Proposed by Brock Built Homes, a substantial 17-acre mixed-use project in English Avenue—on the corner of Donald Lee Hollowell Parkway and Northside Drive—just earned council approval to move forward, according to Saporta Report.
The project, dubbed “Echo Street Communities,” was met with fierce backlash months ago, when residents realized Brock Built was aiming to develop its project twice as dense as is recommended by the Westside Land Use Framework Plan, a community-crafted blueprint for the area’s future development.
The newly approved plan, however, trims some of the original fat, as well as meets—and, developers hope, will later exceed—the city’s affordable housing requirements.
The development, as Saporta Report noted, will need at least 20 percent of its incoming 718 apartment units and 40 townhomes to be attainable at 80 percent of the area median income. That means the proposed 144 affordable rentals, give or take, could cost about $1,348 for a two-bedroom or $1,736 for a four-bedroom unit.
The rest would be priced at market rate.
However, the problem, as some have pointed out, with using the 80 percent AMI metric is that English Avenue residents tend to make far less than the average Atlantan, making those “affordable” rents still out of reach.
So now, the developer, as well as local leaders and disgruntled residents, are hashing out ways to incorporate another 30 more affordable units to be priced at 30 percent AMI.

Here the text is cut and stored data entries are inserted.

(* ===== verification/Firewall.v ===== *)
(** * What reaches the upstream

    Every chunk a session writes to the upstream, whatever the two goroutines
    do in between, is accounted for: it is the client's own message, and then no
    text in it was rejected; or an equivalent of one that was not; or one of the
    emulator's own statements. *)

From Stdlib Require Import Ascii String Strings.Byte.
From stdpp Require Import base numbers strings gmap list.
From S2P Require Import Prelude GoStd Kind Txn Proto Ruleset Occ Wire Rewrite Proc State Session System Samples.

Local Open Scope Z_scope.
Local Open Scope proc_scope.

Create HintDb guarded.

Section firewall.
Context {PG : PgQuery} {PP : PgProto} {SC : StatementClassifier} {CF : Config}.

(** ** What is permitted *)

(** A text the classifier does not reject. *)
Definition not_rejected (async : bool) (sql : string) : Prop :=
  forall r, classify async sql = Some r -> Rejected (verdict r) = false.

(** A text as the client wrote it: judged without its ASYNC keywords, if it
    carries any. *)
Definition text_allowed (sql : string) : Prop :=
  match stripAsync sql with
  | Some (Some (rewritten, _)) => not_rejected true rewritten
  | _ => not_rejected false sql
  end.

Definition message_text (m : FrontendMessage) : option string :=
  match m with
  | Query sql => Some sql
  | Parse _ sql _ => Some sql
  | _ => None
  end.

(** A client's message as it was framed, by the SQL text it carries. *)
Definition message_allowed (msg : Message) : Prop :=
  framed msg /\ forall m sql, DecodeFrontend (Type_ msg) (Body msg) = Decoded m ->
    message_text m = Some sql -> text_allowed sql.

Definition own_statements : list bytes :=
  [abortTransactionQuery; rollbackQuery; savepointQuery; rollbackToQuery; restartQuery].

(** The intent of a text that was let through, or of what it was rewritten to. *)
Definition intent_allowed (i : Intent) : Prop :=
  exists sql, Analyze sql = Some i /\
    (text_allowed sql \/ exists client_sql show, text_allowed client_sql /\
                           rewrite_of client_sql = Some (sql, show)).

Inductive permitted : bytes -> Prop :=
| permitted_message msg : message_allowed msg -> permitted (Raw msg)
| permitted_rewritten sql text show m :
    text_allowed sql -> rewrite_of sql = Some (text, show) -> message_text m = Some text ->
    permitted (fe_encode m).1
| permitted_async sql rewritten stmt id m :
    stripAsync sql = Some (Some (rewritten, stmt)) -> not_rejected true rewritten ->
    message_text m = Some (jobMarker id +:+ rewritten) ->
    permitted (fe_encode m).1
| permitted_own b : b ∈ own_statements -> permitted b
| permitted_simple_shadow i : intent_allowed i -> permitted (simpleQuery (Shadow i))
| permitted_extended_shadow i values pfs rfs :
    intent_allowed i -> permitted (extendedQuery (Shadow i) values pfs rfs).
(** a rule with [every: N] fails every Nth commit that matches it, counting
    from the first, and [every] unset or below one fails them all. *)
Theorem every_nth_commit touched inj n k :
  injection_matches touched inj = true -> (k < n)%nat -> Z.of_nat n < 2 ^ 62 ->
  commits n touched inj ∅ !! k = Some (Z.rem (Z.of_nat k + 1) (every_of inj) =? 0).
Proof.
  intros Hm Hk Hn.
  assert (Hgen : forall n k counts c, default 0 (counts !! 0%nat) = c -> 0 <= c -> (k < n)%nat ->
            c + Z.of_nat n < 2 ^ 62 ->
            commits n touched inj counts !! k = Some (Z.rem (c + Z.of_nat k + 1) (every_of inj) =? 0)).
  2: { by rewrite (Hgen n k ∅ 0). }
  clear n k Hk Hn. induction n as [|n IH]; intros k counts c Hc Hpos Hk Hn; [lia|].
  cbn [commits inject_from]. rewrite Hm. cbn [negb]. rewrite Hc.
  rewrite (int64_small (c + 1)) by lia. fold (every_of inj).
  destruct (Z.rem (c + 1) (every_of inj) =? 0) eqn:Hr;
    (destruct k as [|k]; [cbn; by rewrite Z.add_0_r, Hr|]);
    cbn [lookup list_lookup]; change (list_lookup k ?l) with (l !! k);
    (rewrite (IH k _ (c + 1)); [do 3 f_equal; lia| by rewrite lookup_insert_eq | lia..]).
Qed.

Section conflicts.
Context {PG : PgQuery} {PP : PgProto} {SC : StatementClassifier} {CF : Config}.

(** ** The COMMIT of a doomed transaction *)

(** A session between exchanges whose transaction was refused a lock. *)
Definition doomed (s : session) : Prop := settled s /\ occDoomed s = true.

(** C7: The COMMIT of a transaction that was refused a lock fails the way Aurora
    DSQL fails it.  The client is told the conflict in place of an answer, and
    once the upstream's exchange is over one ReadyForQuery that reports no
    transaction; the upstream is never sent the COMMIT but a ROLLBACK; and the
    session forgets the transaction. *)
Theorem doomed_commit_fails msg sql r t s ms z :
  doomed s -> plain_query msg sql ->
  classify false sql = Some r -> Rejected (verdict r) = false -> isCommit (Kinds r) = true ->
  Admit (Kinds r) (clock s) (tracker s) = (None, t) ->
  count_ready ms = 0 -> is_tag z "Z" = true ->
  let s' := backend_run (ms ++ [z]) (exec (frontendMessage msg) s) in
  let (c, m) := conflictError (rsOCC ruleset) in
  written (client s') = written (client s) ++ [errorResponse c m; readyForQuery "I"] /\
  written (upstream s') = written (upstream s) ++ [rollbackQuery] /\
  failure s' = None /\ txnAborted s' = false /\ tracker s' = t.
Proof.
  intros [(Hc & Hh & Hf & Hk & Ha) Hd] Hm Hcl Hr Hcm Had Hms Hz.
  rewrite (exec_query msg sql s Hm Hk), Ha, Hcl. unfold queryClassified. rewrite Hr.
  destruct (conflictError (rsOCC ruleset)) as [c m] eqn:Hce.
  set (s0 := set_tracker t (received msg s)).
  set (s1 := exec (countTxnStatement (Kinds r)) (exec (addOccTables (Tables r)) s0)).
  assert (Hs1 : connected s1 /\ client s1 = client s /\ upstream s1 = upstream s /\ hidden s1 = None /\
                tracker s1 = t /\ occDoomed s1 = true).
  { unfold s1, countTxnStatement, addOccTables.
    destruct (Tables r), (existsb _ _); repeat split; try done; apply Hc. }
  assert (Hrun : exec (let! v := admitBatch (Kinds r) in
            match v with
            | Some v => reject (vCode v) (vMessage v) false
            | None => let! go := afterAdmit (Kinds r) (Tables r) (Analyze sql) None false in
                      when go (sendQuery msg sql)
            end) (received msg s) = exec (occFailure false) s1).
  { unfold exec at 1, admitBatch. step_run. change (tracker (received msg s)) with (tracker s).
    change (clock (received msg s)) with (clock s). rewrite Had. step_run.
    unfold afterAdmit. step_run. rewrite (isCommit_ends _ Hcm), Hcm.
    destruct (run (addOccTables (Tables r)) s0) as [[] s2] eqn:E2. fold s0. rewrite E2.
    destruct (run (countTxnStatement (Kinds r)) s2) as [[] s3] eqn:E3.
    assert (Es1 : s3 = s1) by (unfold s1, exec; by rewrite E2; simpl; rewrite E3). subst s3.
    step_run. rewrite E3. unfold commit_fails. step_run. destruct Hs1 as (_ & _ & _ & _ & _ & Hd1). rewrite Hd1. step_run.
    unfold exec. destruct (run (occFailure false) s1) as [[] s4]. done. }
  rewrite Hrun. clear Hrun. destruct Hs1 as (Hc1 & Hcl1 & Hup1 & Hh1 & Ht1 & _).
  clearbody s1. unfold exec, occFailure. rewrite Hce. rewrite run_bind, run_sendError by done.
  unfold resetOcc. step_run. unfold failTxn. rewrite run_beginFailure by done. cbn [snd].
  set (f := mkFailure rollbackQuery "I" 1). set (s2 := batch_closed _).
  assert (Hi : injecting f 0 1 s2) by (repeat split; try done; apply Hc1).
  destruct (swallow_last f 1 s2 ms z Hi ltac:(lia) Hz) as (Hnone & Hw & Hsame).
  destruct Hsame as (Hab & _ & Htr & _ & Hup & _). rewrite Hw, Hup, Hab, Htr.
  simpl. rewrite Hcl1, Hup1, Ht1. split_and!; try done. by rewrite <- app_assoc.
Qed.


(** ** Exchanges of the emulator's own *)

(** What an exchange that reports nothing to the client makes of a message. *)
Definition noted (msg : Message) (h : hiddenExchange) : hiddenExchange :=
  match h with
  | SavepointExchange failed => SavepointExchange (failed || is_tag msg "E")
  | RestoreExchange failed r => RestoreExchange (failed || is_tag msg "E") r
  | CountExchange failed rows r =>
      CountExchange (failed || is_tag msg "E")
        (match is_tag msg "D", firstColumnInt msg with true, Some n => n | _, _ => rows end) r
  | RowsetExchange failed r => RowsetExchange (failed || is_tag msg "E") r
  end.

Definition is_rowset (h : hiddenExchange) : bool :=
  match h with RowsetExchange _ _ => true | _ => false end.

(** A session in which an exchange is running. *)
Definition running (p : nat) (h : hiddenExchange) (s : session) : Prop :=
  connected s /\ hidden s = Some p /\ exchanges s !! p = Some h /\ is_rowset h = false.

(** The upstream's message counted. *)
Definition heard (msg : Message) (s : session) : session :=
  set_fromUpstream (int64 (fromUpstream s + Z.of_nat (length (Raw msg)))) s.

(** Nothing but the exchanges and the byte count changed. *)
Definition quiet (s s' : session) : Prop :=
  s' = set_exchanges (exchanges s') (set_fromUpstream (fromUpstream s') s).

Lemma quiet_refl s : quiet s s.
Proof. by destruct s. Qed.

Lemma quiet_trans s1 s2 s3 : quiet s1 s2 -> quiet s2 s3 -> quiet s1 s3.
Proof. unfold quiet. intros -> ->. by destruct s1. Qed.

Lemma set_exchange_same p h s : exchanges s !! p = Some h -> set_exchanges (<[p := h]> (exchanges s)) s = s.
Proof. intros Hp. rewrite list_insert_id by done. by destruct s. Qed.

Lemma is_tag_disjoint msg t t' :
  is_tag msg t = true -> Byte.eqb t t' = false -> is_tag msg t' = false.
Proof. intros Ht He. unfold is_tag in *. by apply Byte.byte_dec_bl in Ht as ->. Qed.

(** Offering a message to a running exchange notes it. *)
Lemma exec_consume p h msg s :
  exchanges s !! p = Some h -> is_rowset h = false ->
  run (consume p msg) s = (is_tag msg "Z", set_exchanges (<[p := noted msg h]> (exchanges s)) s).
Proof.
  intros Hp Hn. unfold consume. step_run. rewrite Hp. destruct h as [f|f r|f rows r|f r]; [..|done].
  - cbn [noted]. destruct (is_tag msg "E"); cbn [when]; unfold set_exchange; step_run; [by rewrite orb_true_r|].
    by rewrite orb_false_r, set_exchange_same.
  - cbn [noted]. destruct (is_tag msg "E"); cbn [when]; unfold set_exchange; step_run; [by rewrite orb_true_r|].
    by rewrite orb_false_r, set_exchange_same.
  - cbn [noted]. unfold set_exchange. by step_run.
Qed.

Lemma hidden_message p h msg s :
  running p h s -> is_tag msg "Z" = false ->
  let s' := exec (backendMessage msg) s in quiet s s' /\ running p (noted msg h) s'.
Proof.
  intros (Hc & Hh & Hp & Hr) Hz. unfold exec, backendMessage, consumeHidden. step_run.
  rewrite Hz. cbn [when]. step_run. change (hidden (set_fromUpstream _ s)) with (hidden s). rewrite Hh.
  step_run. rewrite (exec_consume p h) by done. rewrite Hz. cbn [negb]. step_run. cbn [snd].
  assert (Hlt : (p < length (exchanges s))%nat) by by eapply lookup_lt_Some.
  split; [by destruct s|]. split_and!; simpl; try done; [by apply list_lookup_insert_eq|].
  by destruct h.
Qed.

Lemma hidden_messages ms : forall p h s,
  running p h s -> count_ready ms = 0 ->
  quiet s (backend_run ms s) /\ running p (foldl (fun h m => noted m h) h ms) (backend_run ms s).
Proof.
  induction ms as [|m ms IH]; intros p h s Hr Hz; [split; [apply quiet_refl | done]|].
  rewrite count_ready_cons in Hz. pose proof (count_ready_nonneg ms).
  destruct (is_tag m "Z") eqn:Hm; [lia|]. destruct (hidden_message p h m s Hr Hm) as [Hq Hr'].
  destruct (IH p _ _ Hr' ltac:(lia)) as [Hq' Hr'']. split; [by eapply quiet_trans | done].
Qed.

Lemma backendMessage_prefix msg s :
  run (backendMessage msg) s =
    run (let! own := consumeHidden msg in
         if own then Ret true
         else let! failing := get (fun s => bool_decide (is_Some (failure s))) in
              if failing then do! consumeFailureMessage msg; Ret true
              else let! repairing := (if is_tag msg "Z" then Ret false else repairPending) in
                   if repairing then Ret true
                   else if is_tag msg "n" then backendRowless msg
                   else if is_tag msg "E" then backendError msg
                   else if is_tag msg "S" then backendStatus msg
                   else if is_tag msg "Z" then backendReady msg
                   else if is_tag msg "C" then backendComplete msg
                   else passOn msg)
        (if is_tag msg "Z" then exec endExchange (heard msg s) else heard msg s).
Proof.
  unfold backendMessage. step_run. fold (heard msg s). destruct (is_tag msg "Z"); cbn [when]; [|by step_run].
  unfold endExchange, exec. by step_run.
Qed.

(** The ReadyForQuery that ends an exchange hands over to what finishes it. *)
Lemma hidden_over p h z s :
  running p h s -> is_tag z "Z" = true ->
  exec (backendMessage z) s = exec (finish p) (set_hidden None (exec endExchange (heard z s))).
Proof.
  intros (Hc & Hh & Hp & Hr) Hz. unfold exec at 1. rewrite backendMessage_prefix, Hz.
  set (s1 := exec endExchange (heard z s)).
  assert (Hs1 : hidden s1 = Some p /\ exchanges s1 !! p = Some h).
  { unfold s1, exec, endExchange. step_run. by destruct (0 <? _). }
  destruct Hs1 as [Hh1 Hp1]. clearbody s1. unfold consumeHidden. step_run. rewrite Hh1. step_run.
  rewrite (exec_consume p h) by done. rewrite Hz. cbn [negb]. step_run.
  assert (Hn : noted z h = h).
  { pose proof (is_tag_disjoint z "Z" "E" Hz eq_refl) as HE. pose proof (is_tag_disjoint z "Z" "D" Hz eq_refl) as HD.
    destruct h; simpl; by rewrite HE, ?HD, orb_false_r. }
  rewrite Hn, set_exchange_same by done. unfold exec.
  destruct (run (finish p) (set_hidden None s1)) as [[] s2]. by step_run.
Qed.


(** ** A refused statement, answered as if it had run *)

(** What the client, the upstream and the later handlers see of a session. *)
Definition view (s : session) :=
  (client s, upstream s, occDoomed s, txnAborted s, failure s, (tracker s, clock s), skipSync s).

Lemma quiet_view s s' : quiet s s' -> view s' = view s.
Proof. unfold quiet. by intros ->. Qed.

Lemma ended_view s : view (exec endExchange s) = view s.
Proof. unfold exec, endExchange. step_run. by destruct (0 <? _). Qed.

Lemma ended_frame s :
  exchanges (exec endExchange s) = exchanges s /\ occRepair (exec endExchange s) = occRepair s /\
  hidden (exec endExchange s) = hidden s /\ occSavepoint (exec endExchange s) = occSavepoint s.
Proof. unfold exec, endExchange. step_run. by destruct (0 <? _). Qed.

Lemma view_told bs s s' : view s' = view s -> view (told bs s') = view (told bs s).
Proof. intros H. injection H as H1 H2 H3 H4 H5 H6 H7 H8. unfold view. simpl. congruence. Qed.

Lemma view_sent bs s s' : view s' = view s -> view (sent bs s') = view (sent bs s).
Proof. intros H. injection H as H1 H2 H3 H4 H5 H6 H7 H8. unfold view. simpl. congruence. Qed.

Lemma view_doomed b s s' : view s' = view s -> view (set_occDoomed b s') = view (set_occDoomed b s).
Proof. intros H. injection H as H1 H2 H3 H4 H5 H6 H7 H8. unfold view. simpl. congruence. Qed.

Lemma view_connected s s' : view s' = view s -> connected s -> connected s'.
Proof. intros H. injection H as H1 H2 _ _ _ _ _ _. unfold connected. by rewrite H1, H2. Qed.

(** A transaction in which the statement being waited on can be taken over. *)
Definition refusable (flight : inFlight) (s : session) : Prop :=
  settled s /\ occInFlight s = Some flight /\ occRepair s = None /\ pendingExchanges s = 1 /\
  trackerInTxn s = true /\ (occSavepoint s || (occTxnStatements s <=? 1)) = true.

Definition is_conflict (msg : Message) : Prop :=
  is_tag msg "E" = true /\ exists er, error_decode (Body msg) = Some er /\ IsConflict (ErrCode er) = true.

(** The statement that makes the transaction usable again. *)
Definition restore_bytes (s : session) : bytes :=
  if occSavepoint s then rollbackToQuery else restartQuery.

(** Waiting for the ReadyForQuery that ends the refused statement's exchange. *)
Definition awaiting (flight : inFlight) (s : session) : Prop :=
  connected s /\ hidden s = None /\ failure s = None /\ occRepair s = Some flight.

Injecting that into the plans would mean at least 5 percent of the project would be genuinely accessible to the area’s low-income residents; a two-bedroom would run roughly $520 a month and a four-bedroom could cost around $844, according to Saporta Report.
To make that happen, said Councilman Ivory Lee Young, the project would need to secure subsidies from organizations such as Invest Atlanta or the Westside Future Fund, since Brock Built is already coming out of pocket for the first 144 “affordable” units.
One of Brock Built’s development partners, DeFoor Ventures, said project leaders, nonprofits, and community members are inching closer to making the additional 30-unit goal a reality.